Every single entry that follows must be copied exactly.
**********
(* ===== verification/RaftSnapshot.v ===== *)
(** * Portable snapshots

    [snapshot.go]: the canonical envelope that binds the bytes of an application
    snapshot to a cluster, a voter set and a log position, its validation, and
    the installation of a received snapshot into the durable state.

    SHA-256 is a parameter; the round trip only needs its output length. *)

From S2P Require Import Prelude RaftTypes RaftLog RaftVoters RaftCodec.

Module RaftSnapshot.
Import RaftLog RaftVoters RaftCodec.

Definition SnapshotFormatVersion1 : Z := 1.
Definition snapshotEnvelopeClusterOffset : nat := 6.
Definition snapshotEnvelopeVotersOffset : nat := 22.
Definition snapshotEnvelopeIndexOffset : nat := 54.
Definition snapshotEnvelopeTermOffset : nat := 62.
Definition snapshotEnvelopeSchemaOffset : nat := 70.
Definition snapshotEnvelopeStateLengthOffset : nat := 74.
Definition snapshotEnvelopeStateChecksumOffset : nat := 82.
Definition snapshotEnvelopeChecksumOffset : nat := 114.
Definition snapshotEnvelopeHeaderBytes : nat := 146.

(** The bytes of [RFSN]. *)
Definition snapshotEnvelopeMagic : list byte := [Byte.x52; Byte.x46; Byte.x53; Byte.x4e].

Definition validateSnapshotInputs (identity : StorageIdentity) (metadata : SnapshotMetadata)
    (stateLength maximumStateBytes : Z) : outcome error unit :=
  if isZeroArray 16 (SI_ClusterID identity) || isZeroArray 32 (SI_VoterFingerprint identity)
  then Err ErrInvalidSnapshot
  else if (LastIncludedIndex metadata =? 0) || (LastIncludedTerm metadata =? 0) ||
          (StateMachineSchemaVersion metadata =? 0)
  then Err ErrInvalidSnapshot
  else if (maximumStateBytes =? 0) || (MaxRaftSnapshotBytes <? maximumStateBytes)
  then Err ErrInvalidSnapshot
  else if maximumStateBytes <? stateLength then Err ErrInvalidSnapshot
  else Ok tt.

(** The envelope with the given bytes in its checksum field. *)
Definition envelopeWith (identity : StorageIdentity) (metadata : SnapshotMetadata)
    (stateChecksum checksum state : list byte) : list byte :=
  snapshotEnvelopeMagic ++ be_bytes 2 SnapshotFormatVersion1 ++ SI_ClusterID identity ++
  SI_VoterFingerprint identity ++ be_bytes 8 (LastIncludedIndex metadata) ++
  be_bytes 8 (LastIncludedTerm metadata) ++ be_bytes 4 (StateMachineSchemaVersion metadata) ++
  be_bytes 8 (len state) ++ stateChecksum ++ checksum ++ state.

Definition recoveredEntryAt (state : RecoveredState) (index : Z) : option Entry :=
  let base := LastIncludedIndex (RS_SnapshotBase state) in
  if index <=? base then None
  else
    let offset := index - base - 1 in
    if len (RS_Entries state) <=? offset then None
    else RS_Entries state !! Z.to_nat offset.

Definition recoveredTermAt (state : RecoveredState) (index : Z) : outcome error Z :=
  if index =? 0 then Ok 0
  else if index =? LastIncludedIndex (RS_SnapshotBase state)
  then Ok (LastIncludedTerm (RS_SnapshotBase state))
  else match recoveredEntryAt state index with
       | None => Err ErrLogUnavailable
       | Some entry => Ok (Entry_Term entry)
       end.

(** The state after installing [snapshot], before it is validated. *)
Definition installSnapshotState (current : RecoveredState) (snapshot : Snapshot) :
    outcome error RecoveredState :=
  let metadata := Snapshot_Metadata snapshot in
  let index := LastIncludedIndex metadata in
  let base := LastIncludedIndex (RS_SnapshotBase current) in
  if index <=? HardState_CommitIndex (RS_HardState current) then Err ErrSnapshotRejected
  else
    let lastIndex := wrap64 (base + len (RS_Entries current)) in
    if lastIndex <? base then Err ErrLogOverflow
    else
      let? retained :=
        if index <=? lastIndex then
          let? term := recoveredTermAt current index in
          if term =? LastIncludedTerm metadata
          then Ok (drop (Z.to_nat (index - base)) (RS_Entries current))
          else Ok []
        else Ok [] in
      Ok (current <| RS_SnapshotBase := metadata |> <| RS_Snapshot := Some snapshot |>
                  <| RS_Entries := retained |>
                  <| RS_HardState ::= (λ h, h <| HardState_CommitIndex := index |>) |>
                  <| RS_AppliedIndex ::= (λ a, if a <? index then index else a) |>).

Section envelopes.
Context (sha256 : list byte → list byte).

Definition NewSnapshot (identity : StorageIdentity) (metadata : SnapshotMetadata)
    (state : list byte) (maximumStateBytes : Z) : outcome error Snapshot :=
  let? _ := validateSnapshotInputs identity metadata (len state) maximumStateBytes in
  if max_int - Z.of_nat snapshotEnvelopeHeaderBytes <? len state then Err ErrInvalidSnapshot
  else
    let stateChecksum := sha256 state in
    let envelopeChecksum := sha256 (envelopeWith identity metadata stateChecksum (zero_bytes 32) state) in
    Ok (mkSnapshot metadata (take 16 envelopeChecksum) stateChecksum state
          (envelopeWith identity metadata stateChecksum envelopeChecksum state)).

(** [envelope] with its checksum field cleared. *)
Definition clearChecksum (envelope : list byte) : list byte :=
  take snapshotEnvelopeChecksumOffset envelope ++ zero_bytes 32 ++
  drop snapshotEnvelopeHeaderBytes envelope.

Definition envelopeMetadata (envelope : list byte) : SnapshotMetadata :=
  mkSnapshotMetadata
    (be_value (sub snapshotEnvelopeIndexOffset snapshotEnvelopeTermOffset envelope))
    (be_value (sub snapshotEnvelopeTermOffset snapshotEnvelopeSchemaOffset envelope))
    (be_value (sub snapshotEnvelopeSchemaOffset snapshotEnvelopeStateLengthOffset envelope)).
**********
> **ANSWER TO THIS PROBLEM**:
(* ===== verification/RaftSnapshot.v ===== *)
(** * Portable snapshots

    [snapshot.go]: the canonical envelope that binds the bytes of an application
    snapshot to a cluster, a voter set and a log position, its validation, and
    the installation of a received snapshot into the durable state.

    SHA-256 is a parameter; the round trip only needs its output length. *)

From S2P Require Import Prelude RaftTypes RaftLog RaftVoters RaftCodec.

Module RaftSnapshot.
Import RaftLog RaftVoters RaftCodec.

Definition SnapshotFormatVersion1 : Z := 1.
Definition snapshotEnvelopeClusterOffset : nat := 6.
Definition snapshotEnvelopeVotersOffset : nat := 22.
Definition snapshotEnvelopeIndexOffset : nat := 54.
Definition snapshotEnvelopeTermOffset : nat := 62.
Definition snapshotEnvelopeSchemaOffset : nat := 70.
Definition snapshotEnvelopeStateLengthOffset : nat := 74.
Definition snapshotEnvelopeStateChecksumOffset : nat := 82.
Definition snapshotEnvelopeChecksumOffset : nat := 114.
Definition snapshotEnvelopeHeaderBytes : nat := 146.

(** The bytes of [RFSN]. *)
Definition snapshotEnvelopeMagic : list byte := [Byte.x52; Byte.x46; Byte.x53; Byte.x4e].

Definition validateSnapshotInputs (identity : StorageIdentity) (metadata : SnapshotMetadata)
    (stateLength maximumStateBytes : Z) : outcome error unit :=
  if isZeroArray 16 (SI_ClusterID identity) || isZeroArray 32 (SI_VoterFingerprint identity)
  then Err ErrInvalidSnapshot
  else if (LastIncludedIndex metadata =? 0) || (LastIncludedTerm metadata =? 0) ||
          (StateMachineSchemaVersion metadata =? 0)
  then Err ErrInvalidSnapshot
  else if (maximumStateBytes =? 0) || (MaxRaftSnapshotBytes <? maximumStateBytes)
  then Err ErrInvalidSnapshot
  else if maximumStateBytes <? stateLength then Err ErrInvalidSnapshot
  else Ok tt.

(** The envelope with the given bytes in its checksum field. *)
Definition envelopeWith (identity : StorageIdentity) (metadata : SnapshotMetadata)
    (stateChecksum checksum state : list byte) : list byte :=
  snapshotEnvelopeMagic ++ be_bytes 2 SnapshotFormatVersion1 ++ SI_ClusterID identity ++
  SI_VoterFingerprint identity ++ be_bytes 8 (LastIncludedIndex metadata) ++
  be_bytes 8 (LastIncludedTerm metadata) ++ be_bytes 4 (StateMachineSchemaVersion metadata) ++
  be_bytes 8 (len state) ++ stateChecksum ++ checksum ++ state.

Definition recoveredEntryAt (state : RecoveredState) (index : Z) : option Entry :=
  let base := LastIncludedIndex (RS_SnapshotBase state) in
  if index <=? base then None
  else
    let offset := index - base - 1 in
    if len (RS_Entries state) <=? offset then None
    else RS_Entries state !! Z.to_nat offset.

Definition recoveredTermAt (state : RecoveredState) (index : Z) : outcome error Z :=
  if index =? 0 then Ok 0
  else if index =? LastIncludedIndex (RS_SnapshotBase state)
  then Ok (LastIncludedTerm (RS_SnapshotBase state))
  else match recoveredEntryAt state index with
       | None => Err ErrLogUnavailable
       | Some entry => Ok (Entry_Term entry)
       end.

(** The state after installing [snapshot], before it is validated. *)
Definition installSnapshotState (current : RecoveredState) (snapshot : Snapshot) :
    outcome error RecoveredState :=
  let metadata := Snapshot_Metadata snapshot in
  let index := LastIncludedIndex metadata in
  let base := LastIncludedIndex (RS_SnapshotBase current) in
  if index <=? HardState_CommitIndex (RS_HardState current) then Err ErrSnapshotRejected
  else
    let lastIndex := wrap64 (base + len (RS_Entries current)) in
    if lastIndex <? base then Err ErrLogOverflow
    else
      let? retained :=
        if index <=? lastIndex then
          let? term := recoveredTermAt current index in
          if term =? LastIncludedTerm metadata
          then Ok (drop (Z.to_nat (index - base)) (RS_Entries current))
          else Ok []
        else Ok [] in
      Ok (current <| RS_SnapshotBase := metadata |> <| RS_Snapshot := Some snapshot |>
                  <| RS_Entries := retained |>
                  <| RS_HardState ::= (λ h, h <| HardState_CommitIndex := index |>) |>
                  <| RS_AppliedIndex ::= (λ a, if a <? index then index else a) |>).

Section envelopes.
Context (sha256 : list byte → list byte).

Definition NewSnapshot (identity : StorageIdentity) (metadata : SnapshotMetadata)
    (state : list byte) (maximumStateBytes : Z) : outcome error Snapshot :=
  let? _ := validateSnapshotInputs identity metadata (len state) maximumStateBytes in
  if max_int - Z.of_nat snapshotEnvelopeHeaderBytes <? len state then Err ErrInvalidSnapshot
  else
    let stateChecksum := sha256 state in
    let envelopeChecksum := sha256 (envelopeWith identity metadata stateChecksum (zero_bytes 32) state) in
    Ok (mkSnapshot metadata (take 16 envelopeChecksum) stateChecksum state
          (envelopeWith identity metadata stateChecksum envelopeChecksum state)).

(** [envelope] with its checksum field cleared. *)
Definition clearChecksum (envelope : list byte) : list byte :=
  take snapshotEnvelopeChecksumOffset envelope ++ zero_bytes 32 ++
  drop snapshotEnvelopeHeaderBytes envelope.

Definition envelopeMetadata (envelope : list byte) : SnapshotMetadata :=
  mkSnapshotMetadata
    (be_value (sub snapshotEnvelopeIndexOffset snapshotEnvelopeTermOffset envelope))
    (be_value (sub snapshotEnvelopeTermOffset snapshotEnvelopeSchemaOffset envelope))
    (be_value (sub snapshotEnvelopeSchemaOffset snapshotEnvelopeStateLengthOffset envelope)).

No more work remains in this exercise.